Filter Your Future's vision is that young students are provided with evidence about the global health epidemic of weight-related chronic diseases and are empowered to make better lifestyle choices for a healthier future.
People who carry the burden of chronic disease all share the same vision for the future. They want their children and grandchildren to have a healthier future than themselves. By providing children with early awareness, prevention and health promotion, we provide pivotal education about wise choices to prevent chronic disease before poor lifestyle choices become unhealthy habits. Members of the Dialysis and Transplant Association of Victoria, Inc. (D.A.T.A.) and FILTER YOUR FUTURE® believe that this project will benefit our future generations and our nation.
Guardians of the Gums was written by Bee Healthy Stories; if you would like to see more of their stories, head to Bee Healthy Stories.
SugarByHalf promotes action to reduce sugar-related diseases so that we can live better, stronger and healthier lives. Their message is simple: to reduce added sugar consumption by half. Eating too much added sugar is a key driver of serious health problems including obesity, type 2 diabetes, heart disease, tooth decay, dementia and mental health conditions. A poor diet also puts children behind their peers, affecting brain development, sleep and ability to learn. Poor diet choices ultimately mean that this generation of children could be the first in modern history to live shorter lives than their parents.

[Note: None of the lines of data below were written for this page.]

(** C5, amended.  Options that passed their validator, and a service that
    was constructed, carry the configuration of the selected kind (RunPod or
    OpenAI; Local needs none); [annotate_image] reads that configuration and
    no other, so that a second provider configuration, which is allowed, has
    no effect.  Conversion options that set both [picture_description_local]
    and [picture_description_api] are refused at construction, whatever
    their other fields and whatever the annotation kind. *)
Theorem selected_provider_config_is_present
    (w : world) (o : PictureAnnotationOptions.t) :
  (forall o', PictureAnnotationOptions.validate_model_config o = Return o' ->
     o' = o /\
     (PictureAnnotationOptions.model_type o = RUNPOD ->
      is_Some (PictureAnnotationOptions.runpod_config o)) /\
     (PictureAnnotationOptions.model_type o = OPENAI ->
      is_Some (PictureAnnotationOptions.openai_config o)))
  /\
  (forall svc, snd (__init__ w (Some o)) = Return svc ->
     PictureAnnotationOptions.model_type (options svc)
     = PictureAnnotationOptions.model_type o /\
     (PictureAnnotationOptions.model_type o = RUNPOD ->
      is_Some (PictureAnnotationOptions.runpod_config (options svc))) /\
     (PictureAnnotationOptions.model_type o = OPENAI ->
      is_Some (PictureAnnotationOptions.openai_config (options svc))))
  /\
  (forall image o2,
     PictureAnnotationOptions.model_type o = PictureAnnotationOptions.model_type o2 ->
     (PictureAnnotationOptions.model_type o = RUNPOD ->
      PictureAnnotationOptions.runpod_config o = PictureAnnotationOptions.runpod_config o2) ->
     (PictureAnnotationOptions.model_type o = OPENAI ->
      PictureAnnotationOptions.openai_config o = PictureAnnotationOptions.openai_config o2) ->
     trace (annotate_image w image {| options := o |})
     = trace (annotate_image w image {| options := o2 |}) /\
     result (annotate_image w image {| options := o |})
     = result (annotate_image w image {| options := o2 |}))
  /\
  (forall enhance fix_encoding local api annotation, exists msg,
     ConvertDocumentsOptions.new enhance fix_encoding (Some local) (Some api) annotation
     = Raise (ValueError msg)).
Proof.
  repeat apply conj.
  - destruct o as [k rp oa]. unfold PictureAnnotationOptions.validate_model_config.
    destruct k, rp, oa; cbn; intros o' H; try discriminate H;
      injection H as <-; repeat split; intros; try discriminate; eauto.
  - intros svc. apply init_returns.
  - intros image o2. apply annotate_image_reads_matching_config.
  - intros. eexists. reflexivity.
Qed.
(** * product-media-count: the extraction and resume logic of [app.py]

    A shallow embedding of the script.  Values decoded from JSON are
    modelled by [value]; Python exceptions by the [result] monad; the two
    CSV files by the rows that [csv.reader] yields from them; the network
    by the outcome of each HTTP call. *)

From Stdlib Require Import Floats.SpecFloat.
From stdpp Require Import gmap strings list pretty.

Open Scope string_scope.
#[local] Set Warnings "-register-all".

(** ** Python values *)

(** What [Response.json()] can return.  A dict is the list of its items
    in insertion order (keys pairwise distinct, as [json.loads] builds
    them); a lookup takes the first binding of the key. *)
Inductive value : Type :=
| PNone
| PBool (b : bool)
| PInt (n : Z)
| PFloat (x : spec_float)
| PStr (s : string)
| PList (l : list value)
| PDict (d : list (string * value)).

Inductive exn : Type :=
| AttributeError
| TypeError
| ValueError
| KeyError
| FileNotFoundError
| SystemExit (code : Z).

Inductive result (A : Type) : Type :=
| Ok (a : A)
| Raise (e : exn).
Arguments Ok {A} a.
Arguments Raise {A} e.

Definition bind {A B} (m : result A) (k : A -> result B) : result B :=
  match m with
  | Ok a => k a
  | Raise e => Raise e
  end.

Notation "'let!' x ':=' m 'in' k" := (bind m (fun x => k))
  (at level 10, x name, m at level 100, k at level 200).
Notation "'let!' ' pat ':=' m 'in' k" :=
  (bind m (fun x => match x with pat => k end))
  (at level 10, pat pattern, m at level 100, k at level 200).

Module Py.

(** Truth value testing, as in [if x:], [not x], [x or y]. *)
Definition truthy (v : value) : bool :=
  match v with
  | PNone => false
  | PBool b => b
  | PInt n => negb (n =? 0)%Z
  | PFloat (S754_zero _) => false
  | PFloat _ => true
  | PStr s => negb (String.eqb s "")
  | PList l => match l with [] => false | _ => true end
  | PDict d => match d with [] => false | _ => true end
  end.

(** [a or b], where evaluating [b] cannot raise. *)
Definition or_ (a b : value) : value := if truthy a then a else b.

Definition is_none (v : value) : bool :=
  match v with PNone => true | _ => false end.
(** * Fruitzy front end: authentication services, session context and
      inventory seeding

    A shallow embedding of
      - [src/services/AuthService.ts]   (credential operations, error mapping),
      - [src/context/AuthContext.tsx]   (session observer, [useAuth]),
      - [src/services/seedInventory.ts] (demo inventory seeding),
      - [src/services/productService.ts] (reading the inventory),
      - [src/types/auth.ts]             (the record types),
    and of the handlers of [App.tsx], [HomeScreen.tsx] and
    [SignUpScreen.tsx] that call them.

    Asynchronous functions are run-to-completion computations in a state
    and exception monad: the state holds the Firestore collections and the
    list of calls made to the external SDKs; a rejected promise is an
    exception.  What the external SDKs answer (Firebase Auth, Firestore,
    the native Google module) is not decided by this code base, so it is
    read from an [Env] record of oracles.  Calls to [console.*] are left
    out: the values thrown in this model are [Js.Error]s, objects whose
    [name], [code] and [message] are strings, and on those the arguments
    of the logging calls ([JSON.stringify], [toString()]) are evaluated
    without throwing and the calls influence no result. *)

From Stdlib Require Import String Ascii List Bool Arith Lia.
From stdpp Require Import base option strings list gmap fin_maps pretty.

Open Scope string_scope.

(** ** JavaScript values used by the services *)

Module Js.

(** A thrown value, as far as the services look at it: [name] and
    [message] of an [Error], and the optional [code] that Firebase and
    the Google module attach. *)
Record Error := mkError {
  name : string;
  code : option string;
  message : option string
}.

(** Truthiness of [string | null | undefined]. *)
Definition truthy (v : option string) : bool :=
  match v with
  | Some s => negb (String.eqb s "")
  | None => false
  end.

(** [a || b] on such values. *)
Definition or_else (a b : option string) : option string :=
  if truthy a then a else b.

(** [a || 'literal']. *)
Definition or_str (a : option string) (b : string) : string :=
  match a with
  | Some s => if String.eqb s "" then b else s
  | None => b
  end.

(** [new Error(msg)]. *)
Definition new_Error (msg : string) : Error :=
  {| name := "Error"; code := None; message := Some msg |}.

(** [Error.prototype.toString]. *)
Definition toString (e : Error) : string :=
  let msg := default "" (message e) in
  if String.eqb (name e) "" then msg
  else if String.eqb msg "" then name e
  else name e ++ ": " ++ msg.

(** [s.includes(needle)]. *)
Fixpoint includes (needle s : string) : bool :=
  String.prefix needle s ||
  match s with
  | EmptyString => false
  | String _ rest => includes needle rest
  end.

(** [msg?.includes(needle)], used as a condition. *)
Definition opt_includes (needle : string) (msg : option string) : bool :=
  match msg with
  | Some s => includes needle s
  | None => false
  end.

(** [code === 'literal'] for [code : string | undefined]. *)
Definition code_is (c : option string) (lit : string) : bool :=
  match c with
  | Some s => String.eqb s lit
  | None => false
  end.

Definition nl : string := String (ascii_of_nat 10) EmptyString.

(** [switch (v) { case c1: r = r1; break; ... default: r = d }] on a
    [string | undefined]: the cases are compared with [===], in order. *)
Fixpoint switch {A : Type} (v : option string) (cases : list (string * A))
    (default : A) : A :=
  match cases with
  | [] => default
  | (c, r) :: rest => if code_is v c then r else switch v rest default
  end.

End Js.

(** ** [types/auth.ts] *)

(** The projection of Firebase's [User] the code reads. *)
Module User.
Record t := mk {
  uid : string;
  email : option string;
  displayName : option string;
  emailVerified : bool
}.
End User.

Module UserData.
Record t := mk {
  email : string;
  fullName : string;
  username : string;
  createdAt : string;
  emailVerified : bool
}.
End UserData.

Record AuthContextType := mkAuthContext {
  ctx_user : option User.t;
  ctx_loading : bool;
  ctx_initializing : bool;
  ctx_isAuthenticated : bool;
  ctx_isEmailVerified : bool
}.

(** [AuthError extends Error] with an optional [code]: the same shape as
    [Js.Error]. *)
Abbreviation AuthError := Js.Error.

(** ** [AuthService.ts]: error formatting *)

(** The ten [case]s of the [switch] in [handleAuthError], each with the
    message it assigns before its [break]. *)
Definition handleAuthError_cases : list (string * string) :=
  [ ("auth/email-already-in-use",
     "This email is already registered. Please sign in instead.");
    ("auth/invalid-email",
     "Please enter a valid email address.");
    ("auth/operation-not-allowed",
     "This sign-in method is not enabled. Please contact support.");
    ("auth/weak-password",
     "Password is too weak. Please use at least 6 characters.");
    ("auth/user-disabled",
     "This account has been disabled. Please contact support.");
    ("auth/user-not-found",
     "No account found with this email. Please sign up first.");
    ("auth/wrong-password",
     "Incorrect password. Please try again.");
    ("auth/too-many-requests",
     "Too many failed attempts. Please try again later.");
    ("auth/network-request-failed",
     "Network error. Please check your internet connection.");
    ("auth/invalid-credential",
     "Invalid credentials. Please check your email and password.") ].

Definition handleAuthError (error : AuthError) : AuthError :=
  let message := "An error occurred during authentication" in
  let message :=
    Js.switch (Js.code error) handleAuthError_cases
      (* default: *) (Js.or_str (Js.message error) message) in
  let formattedError := Js.new_Error message in
  {| Js.name := Js.name formattedError;
     Js.code := Js.code error;
     Js.message := Js.message formattedError |}.

(** The codes the [switch] of [handleAuthError] has a case for. *)
Definition known_codes : list string := map fst handleAuthError_cases.

(** ** The outside world *)

(** [userInfo] as returned by the native [GoogleSignin.signIn()]: the id
    token sits at the top level or under [data], depending on the version
    of the module. *)
Record GoogleUserInfo := mkGoogleUserInfo {
  idToken : option string;
  data : option (option string)   (* [data], and inside it [data.idToken] *)
}.

Record StatusCodes := mkStatusCodes {
  SIGN_IN_CANCELLED : string;
  IN_PROGRESS : string;
  PLAY_SERVICES_NOT_AVAILABLE : string
}.

(** The module-level variables of [AuthService.ts]. [GoogleSignin] is
    [true] when the variable holds the native module rather than [null]. *)
Record ModuleState := mkModuleState {
  GoogleSignin : bool;
  statusCodes : option StatusCodes;
  isGoogleSignInAvailable : bool
}.

(** One inventory document.  [price] is a JavaScript number that the code
    only copies; it is kept in hundredths. *)
Module Product.
Record t := mk {
  id : string;
  name : string;
  description : string;
  price : N;
  stock : N;
  imageKey : string
}.
End Product.

(** The two Firestore collections the code touches, keyed by document id. *)
Record Firestore := mkFirestore {
  users : gmap string UserData.t;
  inventory : gmap string Product.t
}.

(** Calls made to the external SDKs, in the order they are issued. *)
Inductive Call :=
  | CreateUser (email password : string)
  | UpdateProfile (uid displayName : string)
  | SendEmailVerification (uid : string)
  | SignInWithEmail (email password : string)
  | SignInWithPopup
  | SignInWithCredential (idToken : string)
  | FirebaseSignOut
  | SendPasswordResetEmail (email : string)
  | GoogleHasPlayServices
  | GoogleSignOut
  | GoogleSignIn
  | GetUserDoc (uid : string)
  | SetUserDoc (uid : string) (d : UserData.t)
  | GetInventoryDoc (id : string)
  | SetInventoryDoc (id : string) (d : Product.t)
  | GetDocs (collection : string).

(** What the external SDKs answer.  [None] in an [option Js.Error] means
    the call resolves; [Some e] means it rejects with [e]. *)
Record Env := mkEnv {
  Platform_OS : string;
  currentUser : option User.t;                       (* [auth.currentUser] *)
  now : string;                                    (* [new Date().toISOString()] *)
  createUserWithEmailAndPassword : string -> string -> Js.Error + User.t;
  updateProfile : User.t -> string -> option Js.Error;
  sendEmailVerification : User.t -> option Js.Error;
  signInWithEmailAndPassword : string -> string -> Js.Error + User.t;
  signInWithPopup : Js.Error + User.t;
  signInWithCredential : string -> Js.Error + User.t;
  firebaseSignOut : option Js.Error;
  sendPasswordResetEmail : string -> option Js.Error;
  hasPlayServices : option Js.Error;
  google_signOut : option Js.Error;
  google_signIn : Js.Error + GoogleUserInfo;
  getDoc_error : string -> string -> option Js.Error;   (* collection, id *)
  setDoc_error : string -> string -> option Js.Error;
  getDocs_error : string -> option Js.Error             (* collection *)
}.

(** ** The monad of asynchronous operations *)

Record Outcome (A : Type) := mkOutcome {
  result : Js.Error + A;       (* rejected with an error, or resolved *)
  store : Firestore;           (* Firestore afterwards *)
  trace : list Call            (* the calls issued, oldest first *)
}.
Arguments mkOutcome {A} _ _ _.
Arguments result {A} _.
Arguments store {A} _.
Arguments trace {A} _.

Definition M (A : Type) : Type := Firestore -> Outcome A.

#[global] Instance M_ret : MRet M :=
  fun A (a : A) fs => mkOutcome (inr a) fs [].

#[global] Instance M_bind : MBind M :=
  fun A B (k : A -> M B) (m : M A) fs =>
    let o := m fs in
    match result o with
    | inl e => mkOutcome (inl e) (store o) (trace o)
    | inr a =>
        let o' := k a (store o) in
        mkOutcome (result o') (store o') (trace o ++ trace o')
    end.

Definition throw {A : Type} (e : Js.Error) : M A :=
  fun fs => mkOutcome (inl e) fs [].

(** [try { body } catch (error) { handler error }]. *)
Definition try_catch {A : Type} (body : M A) (handler : Js.Error -> M A) : M A :=
  fun fs =>
    let o := body fs in
    match result o with
    | inl e =>
        let o' := handler e (store o) in
        mkOutcome (result o') (store o') (trace o ++ trace o')
    | inr a => o
    end.

(** Awaiting an SDK call: the call is issued, then it resolves or rejects. *)
Definition await {A : Type} (c : Call) (answer : Js.Error + A) : M A :=
  fun fs => mkOutcome answer fs [c].

Definition await_void (c : Call) (answer : option Js.Error) : M unit :=
  await c (match answer with Some e => inl e | None => inr tt end).

(** [getDoc(doc(db, 'users', uid))]: the snapshot is the stored document,
    if there is one. *)
Definition getDoc_users (env : Env) (uid : string) : M (option UserData.t) :=
  fun fs =>
    match getDoc_error env "users" uid with
    | Some e => mkOutcome (inl e) fs [GetUserDoc uid]
    | None => mkOutcome (inr (users fs !! uid)) fs [GetUserDoc uid]
    end.
(** * figma_api: a shallow embedding of [figma_api.py] and its specification

    The service takes a Figma URL, fetches the document from the remote API,
    collects the top-level frames, asks the remote API to render them in
    batches of 100, downloads the rendered images into a per-session folder
    and serves them back.

    Python values are modelled as they are at run time: a [str] is a sequence
    of code points, a parsed JSON body is a dynamically typed tree, a [dict]
    with string keys is a finite map.  The outside world (the remote API, the
    file system, the log) is an explicit state threaded through a small
    state-and-exception monad. *)

From Stdlib Require Import ZArith NArith Ascii String DecimalString Lia.
From stdpp Require Import base option list gmap fin_maps.
(** Between two operations the time stamp of the broad phase is within
    1 .. USHRT_MAX, the time stamp of every proxy of the pool lies
    below it, and no query result is pending. *)
Theorem timeStamp_range (ids : list Z) (s : BroadPhase) :
  settings_ok → reachable ids s →
  1 ≤ m_timeStamp s ≤ USHRT_MAX ∧
  (∀ p proxy, js_get (proxyPool s) p = Some proxy → timeStamp proxy < m_timeStamp s) ∧
  m_queryResultCount s = 0.
Proof.
  intros Hset Hr. destruct (reachable_Inv ids s Hset Hr) as [HI Hnd].
  split_and!; try apply (reachable_stamp ids s Hset Hr).
  - intros p proxy Hg. rewrite <- (proxy_at_Some _ _ _ Hg).
    apply (inv_stamps _ _ HI). by apply js_get_Some in Hg.
  - apply HI.
Qed.

(** ** The pairs CreateProxy and DestroyProxy report *)

(** The calls of the pair manager for the query results [rs]. *)
Definition buffered (f : Z → Z → PairManager → PairManager) (pid : Z) (rs : list Z)
    (pm : PairManager) : PairManager :=
  foldl (λ pm r, f pid r pm) pm rs.

Lemma buffer_results_list f pid s rs :
  m_queryResultCount s = Z.of_nat (length rs) →
  (∀ j r, rs !! j = Some r → js_read (m_queryResults s) (Z.of_nat j) = Some r) →
  buffer_results f pid s = Some (with_pairManager (buffered f pid rs (m_pairManager s)) s).
Proof.
  intros Hc Hr. unfold buffer_results.
  destruct (for_loop_inv
              (λ k (s' : BroadPhase),
                 s' = with_pairManager
                        (buffered f pid (take (Z.to_nat k) rs) (m_pairManager s)) s)
              0 (m_queryResultCount s)
              (λ i (s : BroadPhase), r ← js_read (m_queryResults s) i;
                 Some (with_pairManager (f pid r (m_pairManager s)) s)) s)
    as (s' & -> & ->).
  - lia.
  - cbn. by destruct s.
  - intros i s1 Hi ->. cbn [m_queryResults with_pairManager].
    destruct (lookup_lt_is_Some_2 rs (Z.to_nat i)) as [r Hri]; [lia|].
    pose proof (Hr _ _ Hri) as Hread. rewrite Z2Nat.id in Hread by lia.
    rewrite Hread. cbn [mbind option_bind]. eexists. split; [done|].
    replace (Z.to_nat (i + 1)) with (S (Z.to_nat i)) by lia.
    rewrite (take_S_r _ _ _ Hri). unfold buffered. rewrite foldl_app. done.
  - rewrite Hc, Nat2Z.id, firstn_all. done.
Qed.

Lemma marking_reindexed s0 pre sq a B' pool' :
  marking s0 pre sq → reindexed a (proxyPool sq) pool' →
  marking s0 pre (with_proxyPool pool' (with_bounds a B' sq)).
Proof.
  intros Hm Hri. split; cbn [proxyPool with_proxyPool with_bounds m_timeStamp
                            m_queryResultCount m_queryResults].
  - apply Hm.
  - rewrite (ri_len _ _ _ Hri). apply Hm.
  - intros p Hp. rewrite (ri_stamp _ _ _ Hri). apply (mk_le _ _ _ Hm).
    unfold in_pool in *. by rewrite <- (ri_len _ _ _ Hri).
  - intros p Hp. rewrite (ri_stamp _ _ _ Hri). apply (mk_seen _ _ _ Hm).
    unfold in_pool in *. by rewrite <- (ri_len _ _ _ Hri).
  - intros p. rewrite (ri_data _ _ _ Hri). apply Hm.
  - apply Hm.
  - apply Hm.
  - apply Hm.
Qed.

Much of the added sugar in our diet comes from the processed foods and drinks we consume. On average, we consume 14-16 teaspoons of added sugar per day. Teenagers consume more than 20 teaspoons per day. The World Health Organisation says we should limit our daily added sugar intake to 6 teaspoons for good health. To put that in perspective, there are 4 grams of sugar in one teaspoon. If something has 20 grams of sugar, that's 5 teaspoons of sugar.
This English lesson focuses on developing the skills and knowledge students need to critically consider messages about food and drink they are exposed to, thereby equipping them to be able to make healthy choices.
Talking about Health:
- Be mindful of students who may experience weight stigma. Some students may be sensitive to conversations around weight, body size or shape. Terms including obesity, weight issues, weight-problem and fat can be stigmatising for some people because they assign blame. It is important to note individual preferences around language vary. Research has shown using the terms ‘weight’, ‘weight gain’, ‘healthy weight’, ‘unhealthy weight’, and ‘high BMI’ are preferred as better alternatives.
- Be mindful about how you use the word ‘diet’. We recommend focussing students on the positive impacts of healthy nutrition and healthy lifestyles which help us to have stronger bodies and minds, feel good and sleep well.
- Steer students away from any focus on appearances by communicating that appearance does not determine your worth. We recommend the fact sheets from the Butterfly Foundation on body image tips.
- Avoid using labels such as obese or diabetic. Refer to people living with diabetes, people living with cancer, people with high BMI etc.